From Turkey to Brazil, from the Philippines to Myanmar, and many points of the compass beyond, scores of journalists today are behind bars, facing legal charges and other forms of harassment, or in fear for their lives, all for trying to tell stories someone doesn’t want told.

In terms of coverage of the Catholic Church, nobody’s faced threats to life and limb, but we have seen a case of ecclesiastical authority trying to exact punishment for coverage it didn’t like.

In Peru, Archbishop Jose Antonio Eguren Anselmi of Piura filed charges of defamation against two local journalists, Pedro Salinas and Paola Ugaz, for their reporting related to a sexual abuse scandal within a powerful Catholic organization, the Sodalitium Christianae Vitae (SCV), as well as alleged financial misconduct. Eguren claimed that he had been defamed by those accounts, and, under Peruvian law, he had the right to initiate a criminal complaint.

Those charges led to a conviction against Salinas in early April, with a Piura court sentencing him to a one-year suspended jail term and a $24,000 fine.

Granted, before the ink was even dry on the conviction, the bishops’ conference in Peru had put out a statement condemning it and basically siding with Salinas – and suggesting that Pope Francis does too.

“The Holy Father has praised and thanked the world of journalists who, through their investigations, contribute to denouncing abuses, punishing the perpetrators and assisting victims. The pope underlined that the Church needs their help in the difficult task of fighting against this evil,” the bishops said April 10.

Initially, Eguren tried to defend his actions.

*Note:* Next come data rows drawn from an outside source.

(** C8.  For a non-negative duration [sec] with whole part [n]: below 60
    the text is the seconds alone; from 60 up to 3600 it is minutes and
    seconds; from 3600 on it is hours, minutes and seconds, where the lower
    units are always written (also when zero) and lie below 60.  The three
    sample values render as the specification says, and the rollover summary
    formats the whole part of a total by the very same rule. *)
Theorem fmt_rule (sec : Q) (Hsec : (0 <= sec)%Q) :
  let n := Py.int sec in
  ((sec < 60)%Q → 0 <= n < 60 ∧ fmt sec = Py.str n +:+ "秒")
  ∧ ((60 <= sec)%Q → (sec < 3600)%Q →
     ∃ m s, n = 60 * m + s ∧ 1 <= m < 60 ∧ 0 <= s < 60
            ∧ fmt sec = Py.str m +:+ "分" +:+ Py.str s +:+ "秒")
  ∧ ((3600 <= sec)%Q →
     ∃ h m s, n = 3600 * h + 60 * m + s ∧ 1 <= h ∧ 0 <= m < 60
              ∧ 0 <= s < 60
              ∧ fmt sec = Py.str h +:+ "時間" +:+ Py.str m +:+ "分"
                          +:+ Py.str s +:+ "秒")
  ∧ fmt 45 = "45秒" ∧ fmt 125 = "2分5秒" ∧ fmt 3725 = "1時間2分5秒"
  ∧ fmt 3600 = "1時間0分0秒"
  ∧ t_str n = fmt sec.
Proof.
  intros n. pose proof (int_nonneg sec Hsec) as Hn. fold n in Hn.
  pose proof (int_lt_iff sec 60 ltac:(lia)) as L60.
  pose proof (int_lt_iff sec 3600 ltac:(lia)) as L3600. fold n in L60, L3600.
  repeat split; try reflexivity; try (symmetry; apply fmt_t_str).
  - lia.
  - apply L60; assumption.
  - unfold fmt. destruct (Qlt_le_dec sec 60) as [_ | Hge]; [reflexivity|].
    exfalso. apply (Qlt_not_le _ _ H), Hge.
  - intros Hge Hlt. exists (n / 60), (n mod 60).
    assert (¬ n < 60) as Hn60.
    { intros Hc. apply L60 in Hc. apply (Qlt_not_le _ _ Hc), Hge. }
    apply L3600 in Hlt.
    pose proof (Z.div_mod n 60 ltac:(lia)).
    pose proof (Z.mod_pos_bound n 60 ltac:(lia)).
    repeat split; try lia.
    rewrite fmt_t_str. fold n. unfold t_str.
    destruct (decide (n < 60)); [lia|].
    destruct (decide (n < 3600)); [reflexivity | lia].
  - intros Hge. exists (n / 3600), (n mod 3600 / 60), (n mod 3600 mod 60).
    assert (¬ n < 3600) as Hn3600.
    { intros Hc. apply L3600 in Hc. apply (Qlt_not_le _ _ Hc), Hge. }
    pose proof (Z.div_mod n 3600 ltac:(lia)).
    pose proof (Z.mod_pos_bound n 3600 ltac:(lia)).
    pose proof (Z.div_mod (n mod 3600) 60 ltac:(lia)).
    pose proof (Z.mod_pos_bound (n mod 3600) 60 ltac:(lia)).
    repeat split; try lia.
    rewrite fmt_t_str. fold n. unfold t_str.
    destruct (decide (n < 60)); [lia|].
    destruct (decide (n < 3600)); [lia | reflexivity].
Qed.

Lemma fmt_rule_witness :
  (0 <= 125)%Q ∧ fmt 125 = "2分5秒" ∧ t_str (Py.int 125) = fmt 125.
Proof.
  split; [discriminate|].
  pose proof (fmt_rule 125 ltac:(discriminate)) as H.
  split; [apply H | apply H].
Defined.

(** ** Frame lemmas of the coroutine monad *)

Lemma cog_eq (c c' : cog) :
  frame c c' → trace c' = trace c → c' = c.
Proof.
  destruct c, c'. unfold frame. simpl. intros (-> & -> & -> & -> & ->) ->.
  reflexivity.
Qed.

Section Machine.
Context {FT : FloatText}.

Lemma send_to_channel_frame b id msg c :
  frame c (send_to_channel b id msg c).2.
Proof.
  unfold send_to_channel. run_monad.
  repeat case_match; simpl; repeat split.
Qed.

Lemma notify_frame b msg c : frame c (notify b msg c).2.
Proof.
  unfold notify. run_monad. case_match.
  - repeat split.
  - apply send_to_channel_frame.
Qed.

Lemma save_daily_totals_eq c :
  _save_daily_totals c
  = (Return tt,
     with_trace (λ t, t ++ [Log INFO "VcNotifier"
                              "daily_totals.json に合計滞在時間を保存しました。"])
       (with_files (fs_run (_save_daily_totals_ops (daily_total c))) c)).
Proof. reflexivity. Qed.

Lemma saved_totals_lookup (d : gmap Z Q) fs :
  fs_run (_save_daily_totals_ops d) fs !! DAILY_TOTALS_PATH
  = Some (totals_text d).
Proof.
  unfold fs_run, _save_daily_totals_ops. simpl.
  rewrite lookup_alter_eq, lookup_insert_eq. reflexivity.
Qed.

(** A clock reading after the epoch is a true value. *)
Lemma truthy_pos (t : Q) : (0 < t)%Q → Py.truthy t = true.
Proof.
  intros Hpos. unfold Py.truthy. apply negb_true_iff.
  destruct (Qeq_bool t 0) eqn:Heq; [|reflexivity].
  apply Qeq_bool_iff in Heq. rewrite Heq in Hpos.
  exfalso. apply (Qlt_irrefl 0 Hpos).
Qed.

(** The enter branch: the start instant and the membership are recorded,
    then the message goes to the notifier. *)
Lemma enter_eq b now m ch c :
  enter b now m ch c
  = notify b (entered_message m ch)
      (with_active_users (λ s, {[m_id m]} ∪ s)
         (with_join_times (insert (m_id m) now) c)).
Proof. reflexivity. Qed.

Lemma enter_state b now m ch c :
  let c' := (enter b now m ch c).2 in
  join_times c' = <[m_id m := now]> (join_times c)
  ∧ active_users c' = {[m_id m]} ∪ active_users c
  ∧ daily_total c' = daily_total c
  ∧ files c' = files c
  ∧ dest_channel_id c' = dest_channel_id c.
Proof.
  intros c'. subst c'. rewrite enter_eq.
  destruct (notify_frame b (entered_message m ch)
              (with_active_users (λ s, {[m_id m]} ∪ s)
                 (with_join_times (insert (m_id m) now) c)))
    as (-> & -> & -> & -> & ->).
  repeat split.
Qed.

(** The leave branch with no session on record does nothing. *)
Lemma leave_no_session b now m ch c :
  join_times c !! m_id m = None → leave b now m ch c = (Return tt, c).
Proof.
  intros Hnone. unfold leave. run_monad. rewrite Hnone.
  f_equal. apply cog_eq; [|reflexivity].
  repeat split. simpl. apply delete_id, Hnone.
Qed.

(** The leave branch with a session on record. *)
Lemma leave_open_eq b now m ch c t :
  join_times c !! m_id m = Some t → Py.truthy t = true →
  let stay := (now - t)%Q in
  let total := (default 0%Q (daily_total c !! m_id m) + stay)%Q in
  let d' := <[m_id m := total]> (daily_total c) in
  leave b now m ch c
  = notify b (left_message m ch stay total)
      (with_trace (λ t, t ++ [Log INFO "VcNotifier"
                               "daily_totals.json に合計滞在時間を保存しました。"])
         (with_files (fs_run (_save_daily_totals_ops d'))
            (with_daily_total (λ _, d')
               (with_join_times (delete (m_id m)) c)))).
Proof.
  intros Ht Htruthy stay total d'. unfold leave. run_monad.
  rewrite Ht, Htruthy. unfold _save_daily_totals. run_monad.
  rewrite lookup_insert_eq. reflexivity.
Qed.

Lemma leave_join_times b now m ch c :
  join_times (leave b now m ch c).2 = delete (m_id m) (join_times c).
Proof.
  destruct (join_times c !! m_id m) as [t|] eqn:Ht.
  - destruct (Py.truthy t) eqn:Htr.
    + rewrite (leave_open_eq b now m ch c t Ht Htr).
      match goal with |- context [notify ?b ?msg ?c0] =>
        destruct (notify_frame b msg c0) as (_ & -> & _) end.
      reflexivity.
    + unfold leave. run_monad. rewrite Ht, Htr. reflexivity.
  - rewrite leave_no_session by assumption. symmetry. apply delete_id, Ht.
Qed.

(** The handler's dispatch, case by case. *)
Lemma handler_bot b now m before after c :
  m_bot m = true → on_voice_state_update b now m before after c = (Return tt, c).
Proof. intros Hb. unfold on_voice_state_update. rewrite Hb. reflexivity. Qed.

Lemma handler_enter b now m before after ch c :
  m_bot m = false → vs_channel before = None → vs_channel after = Some ch →
  ch_id ch = target_vc_id b →
  on_voice_state_update b now m before after c = enter b now m ch c.
Proof.
  intros Hb Hbefore Hafter Hid. unfold on_voice_state_update.
  rewrite Hb, Hbefore, Hafter. simpl. rewrite Hid.
  repeat case_bool_decide; simpl; try reflexivity; congruence.
Qed.

Lemma handler_leave b now m before after ch c :
  m_bot m = false → vs_channel before = Some ch → vs_channel after = None →
  ch_id ch = target_vc_id b →
  on_voice_state_update b now m before after c = leave b now m ch c.
Proof.
  intros Hb Hbefore Hafter Hid. unfold on_voice_state_update.
  rewrite Hb, Hbefore, Hafter. simpl. rewrite Hid.
  repeat case_bool_decide; simpl; try reflexivity; congruence.
Qed.

(** Every other event is ignored. *)
Lemma handler_ignored b now m before after c :
  ¬ (vs_channel before = None
     ∧ ch_id <$> vs_channel after = Some (target_vc_id b)) →
  ¬ (ch_id <$> vs_channel before = Some (target_vc_id b)
     ∧ vs_channel after = None) →
  on_voice_state_update b now m before after c = (Return tt, c).
Proof.
  intros Hne Hnl. unfold on_voice_state_update.
  destruct (m_bot m); [reflexivity|].
  destruct (vs_channel before) as [bch|], (vs_channel after) as [ach|];
    simpl in *; repeat case_bool_decide; simpl; try reflexivity;
    solve [ exfalso; apply Hnl; split; congruence
          | exfalso; apply Hne; split; congruence ].
Qed.

End Machine.

(** ** Enter and leave *)

Section Dispatch.
Context {FT : FloatText}.

Lemma handled_as_enter_iff b now m before after :
  m_bot m = false →
  handled_as_enter b now m before after
  ↔ vs_channel before = None
    ∧ ch_id <$> vs_channel after = Some (target_vc_id b).
Proof.
  intros Hb. split.
  - intros (ch & Hafter & Hall).
    destruct (vs_channel before) as [bch|] eqn:Hbefore.
    + exfalso. specialize (Hall (blank ∅)).
      rewrite handler_ignored in Hall.
      * pose proof (enter_state b now m ch (blank ∅)) as (Hjt & _).
        rewrite <- Hall in Hjt. simpl in Hjt.
        apply (f_equal (λ jt, jt !! m_id m)) in Hjt.
        rewrite lookup_empty, lookup_insert_eq in Hjt. discriminate.
      * rewrite Hbefore. intros [? _]. discriminate.
      * rewrite Hafter. intros [_ ?]. discriminate.
    + split; [reflexivity|]. rewrite Hafter. simpl.
      destruct (decide (ch_id ch = target_vc_id b)) as [-> | Hne];
        [reflexivity|].
      exfalso. specialize (Hall (blank ∅)).
      rewrite handler_ignored in Hall.
      * pose proof (enter_state b now m ch (blank ∅)) as (Hjt & _).
        rewrite <- Hall in Hjt. simpl in Hjt.
        apply (f_equal (λ jt, jt !! m_id m)) in Hjt.
        rewrite lookup_empty, lookup_insert_eq in Hjt. discriminate.
      * rewrite Hafter. simpl. intros [_ ?]. congruence.
      * rewrite Hafter. intros [_ ?]. discriminate.
  - intros [Hbefore Hafter].
    destruct (vs_channel after) as [ch|] eqn:Ha; [|discriminate].
    exists ch. split; [assumption|]. intros c.
    apply handler_enter; try assumption. simpl in Hafter. congruence.
Qed.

“Freedom of expression, although it is a great value in our democratic society, is not an absolute value and it has limits: Respect for the honor and good name of people,” an April 15 statement insisted, adding that the Salinas verdict “does not constitute a gag of freedom of expression.”

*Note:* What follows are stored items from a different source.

Lemma annotate_dataset_body_entered (dataset : Dataset) :
  sat (fun _ => True)
    (fun r => dataset_entered grammar existing_categories dataset (fst r))
    (annotate_dataset_body grammar existing_categories annotate_all true
       dataset).
Proof.
  unfold annotate_dataset_body.
  eapply sat_bind; [apply (sat_secho_any (Q := fun _ => True)); exact I|].
  intros _ _.
  eapply sat_bind with
    (Q := fun step => match step with
                      | Some d' =>
                          fides_key d' = fides_key dataset /\
                          labels_entered grammar existing_categories
                            (data_categories dataset) (data_categories d') /\
                          collections d' = collections dataset
                      | None => True
                      end).
  - destruct (annotate_all && negb (truthy (data_categories dataset))) eqn:C.
    + apply andb_true_iff in C. destruct C as [_ T].
      apply negb_true_iff in T.
      apply sat_try; [|apply sat_ret; exact I].
      eapply sat_bind; [apply (sat_secho_any (Q := fun _ => True)); exact I|].
      intros _ _.
      eapply sat_bind; [apply sat_prompt_valid|]. intros cats V.
      apply sat_ret.
      split; [reflexivity|].
      split; [apply labels_entered_new; assumption | reflexivity].
    + apply sat_ret.
      split; [reflexivity|].
      split; [apply labels_entered_same | reflexivity].
  - intros [d'|] K.
    + destruct K as [Kk [Kc Kt]].
      eapply sat_bind; [apply annotate_tables_entered|].
      intros tables' Kts. apply sat_ret. simpl.
      split; [exact Kk|]. split; [exact Kc|].
      rewrite <- Kt. exact Kts.
    + apply sat_ret. simpl.
      split; [reflexivity|].
      split; [apply labels_entered_same | apply collections_entered_same].
Qed.

Lemma walk_datasets_entered (datasets : list Dataset)
    (current : option Dataset) :
  sat (fun _ => True)
    (fun r => forall d', fst r = Some d' ->
                current = Some d' \/
                exists d, In d datasets
                          /\ dataset_entered grammar existing_categories d d')
    (walk_datasets grammar existing_categories annotate_all true
       datasets current).
Proof.
  revert current.
  induction datasets as [|dataset datasets IH]; intros current; simpl.
  - apply sat_ret. simpl. auto.
  - eapply sat_bind; [apply annotate_dataset_body_entered|].
    intros [d1 e] K. simpl in K |- *.
    destruct e.
    + eapply sat_weaken; [apply IH|].
      simpl. intros r Hr d' E. destruct (Hr d' E) as [H|[d [H1 H2]]].
      * injection H as <-. right. exists dataset. split; [left; reflexivity | exact K].
      * right. exists d. split; [right; exact H1 | exact H2].
    + apply sat_ret. simpl. intros d' E. injection E as <-.
      right. exists dataset. split; [left; reflexivity | exact K].
Qed.

End EnteredFacts.

(** X14: with validation on, every dataset that [annotate_dataset] writes
    stems from a dataset of the manifest with the same key, collections and
    fields, and every label set in it is either the one the manifest had or,
    where the manifest had none, a list whose labels all satisfy the key
    grammar and are all among the listed categories. *)
Theorem written_labels_are_valid_categories
    (grammar : str -> bool) (ingest_manifests : str -> list Dataset)
    (list_resource : str -> list str) (dataset_file resource_type : str)
    (annotate_all : bool) (op : operator) (output : list Dataset)
    (d' : Dataset) :
  In output
     (written (trace (annotate_dataset grammar ingest_manifests list_resource
                        dataset_file resource_type annotate_all true op))) ->
  In d' output ->
  exists d,
    In d (ingest_manifests dataset_file)
    /\ dataset_entered grammar (list_resource resource_type) d d'.
Proof.
  rewrite written_by_run. intros Ho Hd.
  destruct (walk_datasets_entered grammar (list_resource resource_type)
              annotate_all (ingest_manifests dataset_file) None op)
    as [_ R].
  destruct (out (walk_datasets _ _ _ _ _ _ _)) as [[[d|] []]| |];
    simpl in Ho; try contradiction; destruct Ho as [<-|[]]; simpl in Hd;
    try contradiction.
  destruct Hd as [<-|[]].
  destruct (R (Some d, Exhausted) eq_refl d eq_refl) as [H|H];
    [discriminate | exact H].
Qed.

Lemma written_labels_are_valid_categories_witness :
  In [Fixture.web_labelled]
     (written (trace (annotate_dataset Fixture.key_grammar Fixture.manifest
                        Fixture.categories Fixture.file Fixture.resource
                        true true Fixture.labelling_operator)))
  /\ In Fixture.web_labelled [Fixture.web_labelled]
  /\ exists d,
       In d (Fixture.manifest Fixture.file)
       /\ dataset_entered Fixture.key_grammar
            (Fixture.categories Fixture.resource) d Fixture.web_labelled.
Proof.
  assert (Ho : In [Fixture.web_labelled]
                 (written (trace (annotate_dataset Fixture.key_grammar
                                    Fixture.manifest Fixture.categories
                                    Fixture.file Fixture.resource true true
                                    Fixture.labelling_operator))))
    by (vm_compute; left; reflexivity).
  assert (Hd : In Fixture.web_labelled [Fixture.web_labelled])
    by (left; reflexivity).
  split; [exact Ho | split; [exact Hd|]].
  exact (@written_labels_are_valid_categories Fixture.key_grammar
           Fixture.manifest Fixture.categories Fixture.file Fixture.resource
           true Fixture.labelling_operator [Fixture.web_labelled]
           Fixture.web_labelled Ho Hd).
Defined.

(* ===================================================================== *)
(** ** A manifest with nothing left to annotate *)
(* ===================================================================== *)

Section QuietRules.

Lemma quiet_ret {A} (Q : A -> Prop) (a : A) : Q a -> quiet Q (ret a).
Proof. intros H op. exists a, []. simpl. auto. Qed.

Lemma quiet_secho (Q : unit -> Prop) (m : message) : Q tt -> quiet Q (secho m).
Proof. intros H op. exists tt, [Secho m]. simpl. auto. Qed.
Lemma seed_categories_extends entries st st' :
  seed_categories st entries = Ok st' →
  extends st.1 st'.1 ∧ statuses st'.1 = statuses st.1
  ∧ types st'.1 = types st.1.
Proof.
  revert st. induction entries as [|[[cn tn] subs] rest IH]; intros st.
  - intros [= <-]. split; [apply extends_refl|done].
  - intros [[_ Hrest]|(tid & st1 & cid & st2 & _ & Hc & Hs & Hrest)]
             %seed_categories_step.
    + by apply IH.
    + destruct (IH _ Hrest) as (E3 & S3 & T3).
      pose proof (create_category_extends _ _ _ _ _ Hc) as E1.
      apply create_category_spec in Hc as (_ & _ & _ & Hst1).
      pose proof (executemany_extends _ subs
                    (λ s a s' i, create_subcategory_extends s a cid s' i)
                    _ _ Hs) as E2.
      apply executemany_create_subcategory_frame in Hs as (S2 & T2 & _).
      split; [by eapply extends_trans; [|eapply extends_trans]|].
      rewrite S3, S2, T3, T2, Hst1. done.
Qed.

(** Seeding may add rows; it changes none, and it leaves a populated
    table alone. *)
Lemma ensure_initial_data_steps st st' :
  ensure_initial_data st = Ok st' →
  ∃ st1 st2,
    (if table_count (statuses st.1) =? 0
     then executemany create_status st DEFAULT_STATUSES else Ok st) = Ok st1
    ∧ (if table_count (types st1.1) =? 0
       then executemany create_type st1 DEFAULT_TYPES else Ok st1) = Ok st2
    ∧ (if table_count (categories st2.1) =? 0
       then seed_categories st2 DEFAULT_CATEGORIES else Ok st2) = Ok st'.
Proof.
  unfold ensure_initial_data.
  destruct (if table_count (statuses st.1) =? 0 then _ else _)
    as [st1|] eqn:H1; cbn; [|done].
  destruct (if table_count (types st1.1) =? 0 then _ else _)
    as [st2|] eqn:H2; cbn; [|done].
  intros H3. by exists st1, st2.
Qed.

Ten days later, however, facing mounting blowback, Eguren withdrew the charge against Salinas, thereby eviscerating his conviction, and shortly thereafter he did the same with Ugaz, explaining that he was acting in order to preserve the unity of the Church.

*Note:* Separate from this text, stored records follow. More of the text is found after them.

(** One more byte read, and what was read still accounts for the
    machine. *)
Lemma step_history
      (q : Z) (out : bool) (pre : list Z) (m m' : machine) (ch : Z) :
  history_ok pre m ->
  step q out m ch = Next m' ->
  history_ok (pre ++ [ch]) m'.
Proof.
  destruct m as [st la xa fn fl fi cm cl ci sk ex cp so se].
  unfold history_ok at 1;
    cbn [state fname comment fname_len fname_idx comment_len comment_idx].
  intros (Hfn & Hcm & Hf & Hc & Hfl & Hcl).
  destruct st.
  - rewrite step_hdr. cbv zeta.
    destruct (ch =? LOADBLK) eqn:E1; [history_simple|].
    destruct (ch =? XFERADDR) eqn:E2; [history_simple|].
    destruct (ch =? FNAMEREC) eqn:E3.
    { apply Z.eqb_eq in E3. subst ch. intros [= <-]. unfold history_ok.
      cbn [state fname comment]. repeat split; try assumption;
        try (intros X; discriminate X).
      intros _. exists pre. reflexivity. }
    destruct (ch =? COMMREC) eqn:E4; [|discriminate].
    apply Z.eqb_eq in E4. subst ch. intros [= <-]. unfold history_ok.
    cbn [state fname comment]. repeat split; try assumption;
      try (intros X; discriminate X).
    intros _. exists pre. reflexivity.
  - rewrite step_loadblk_len. history_simple.
  - rewrite step_loadblk_addrlo. history_simple.
  - rewrite step_loadblk_addrhi. history_simple.
  - rewrite step_xfer_len. history_simple.
  - rewrite step_xfer_addrlo. history_simple.
  - rewrite step_xfer_addrhi. history_simple.
  - rewrite step_fnamerec_len. cbv zeta.
    destruct (uint8 ch >? FNAME_SIZE); [discriminate|].
    intros [= <-]. unfold history_ok.
    cbn [state fname comment fname_len fname_idx].
    repeat split; try assumption; try (intros X; discriminate X).
    intros _. destruct (Hfl eq_refl) as [p ->].
    exists p, ch, []. rewrite <- app_assoc. cbn [app length].
    pose proof (uint8_nonneg ch).
    repeat split; try reflexivity; lia.
  - rewrite step_fnamerec_name. cbv zeta.
    destruct (store fn fi (to_uchar ch)) as [a|] eqn:S1; [|discriminate].
    apply store_some in S1 as [R1 L1].
    destruct (Hf eq_refl) as (p & c & qs & -> & -> & -> & Hq & Hlt).
    rewrite uint_small by (change (2 ^ 32) with 4294967296; lia).
    destruct (Z.of_nat (length qs) + 1 =? uint8 c) eqn:E.
    + destruct (store a (Z.of_nat (length qs) + 1) 0) as [a'|] eqn:S2;
        [|discriminate].
      apply store_some in S2 as [_ L2].
      intros [= <-]. unfold history_ok. cbn [state fname comment].
      repeat split; try congruence; intros X; discriminate X.
    + intros [= <-]. unfold history_ok.
      cbn [state fname comment fname_len fname_idx].
      repeat split; try congruence; try (intros X; discriminate X).
      intros _. exists p, c, (qs ++ [ch]).
      rewrite <- !app_assoc, length_app. cbn [app length].
      apply Z.eqb_neq in E.
      repeat split; try reflexivity; lia.
  - rewrite step_commrec_len. cbv zeta.
    destruct (uint8 ch >? COMMENT_SIZE); [discriminate|].
    intros [= <-]. unfold history_ok.
    cbn [state fname comment comment_len comment_idx].
    repeat split; try assumption; try (intros X; discriminate X).
    intros _. destruct (Hcl eq_refl) as [p ->].
    exists p, ch, []. rewrite <- app_assoc. cbn [app length].
    pose proof (uint8_nonneg ch).
    repeat split; try reflexivity; lia.
  - rewrite step_commrec_string. cbv zeta.
    destruct (store cm ci (to_uchar ch)) as [a|] eqn:S1; [|discriminate].
    apply store_some in S1 as [R1 L1].
    destruct (Hc eq_refl) as (p & c & qs & -> & -> & -> & Hq & Hlt).
    rewrite uint_small by (change (2 ^ 32) with 4294967296; lia).
    destruct (Z.of_nat (length qs) + 1 =? uint8 c) eqn:E.
    + destruct (store a (Z.of_nat (length qs) + 1) 0) as [a'|] eqn:S2;
        [|discriminate].
      apply store_some in S2 as [_ L2].
      intros [= <-]. unfold history_ok. cbn [state fname comment].
      repeat split; try congruence; intros X; discriminate X.
    + intros [= <-]. unfold history_ok.
      cbn [state fname comment comment_len comment_idx].
      repeat split; try congruence; try (intros X; discriminate X).
      intros _. exists p, c, (qs ++ [ch]).
      rewrite <- !app_assoc, length_app. cbn [app length].
      apply Z.eqb_neq in E.
      repeat split; try reflexivity; lia.
  - rewrite step_skip. history_simple.
  - rewrite step_extra_bytes. history_simple.
Qed.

While that’s good news for Salinas and Ugaz, by that point the damage was probably done. Eguren may have backed down amid negative reaction, but what might happen when a reporter in Peru has a potentially damaging bit of news about someone in power in the Church and can’t necessarily rely on public support?

As clear as the threats may be, defending freedom of the press can sometimes be a tough sell given the various ways ordinary people see that freedom being abused every day.

A 2018 poll by Gallup found that 62 percent of Americans believe the news they find in mainstream media – radio, television and newspapers – is biased, and 80 percent say news delivered by social media is biased. As far as report cards go, that basically means we in the media right now are flunking.

Eight in ten Americans report being angry about biased information in the media, and virtually everybody, nine in ten, say they’re angry about inaccurate reporting. A separate Gallup poll the same year found that among major institutions, newspapers and television news have among the lowest levels of trust – their dismal ratings were exceeded only by the U.S. Congress.

It says something about where we’re at that “fake news” in the early 21st century has become a meme.

From personal experience, we all know how common it is to find opinion masquerading as news, or to find reporting that’s sloppy, inaccurate and incomplete. We know how often journalists can seem blithely indifferent to the consequences of their actions, sometimes doing permanent damage to people’s reputations or fortunes without any real foundation.

Those of us in the media can, and must, do a better job of wielding the freedom we enjoy responsibly. Speaking just for myself, I know how hard I try to live up to that, but I’m also painfully conscious of how often I fall short.

However, as the old Latin adage goes, abusus non tollit usum – “abuse does not invalidate legitimate use.” The fact that freedom of the press is often abused doesn’t mean the concept isn’t critically important, a point that Catholics should understand in their bones in the wake of the clerical sexual abuse scandals and the role an independent press has played in forcing the Church to confront the cancer in its midst.

Ultimately, the ideal for any media operation was pithily summarized by Pope Francis in his tweet for Press Freedom Day on Friday.

“We need a journalism that is free, at the service of truth, goodness and justice; a journalism that helps build a culture of encounter,” the pope said.

Freedom alone won’t produce that kind of press culture – but the absence of freedom, inevitably, will guarantee that we never even get close.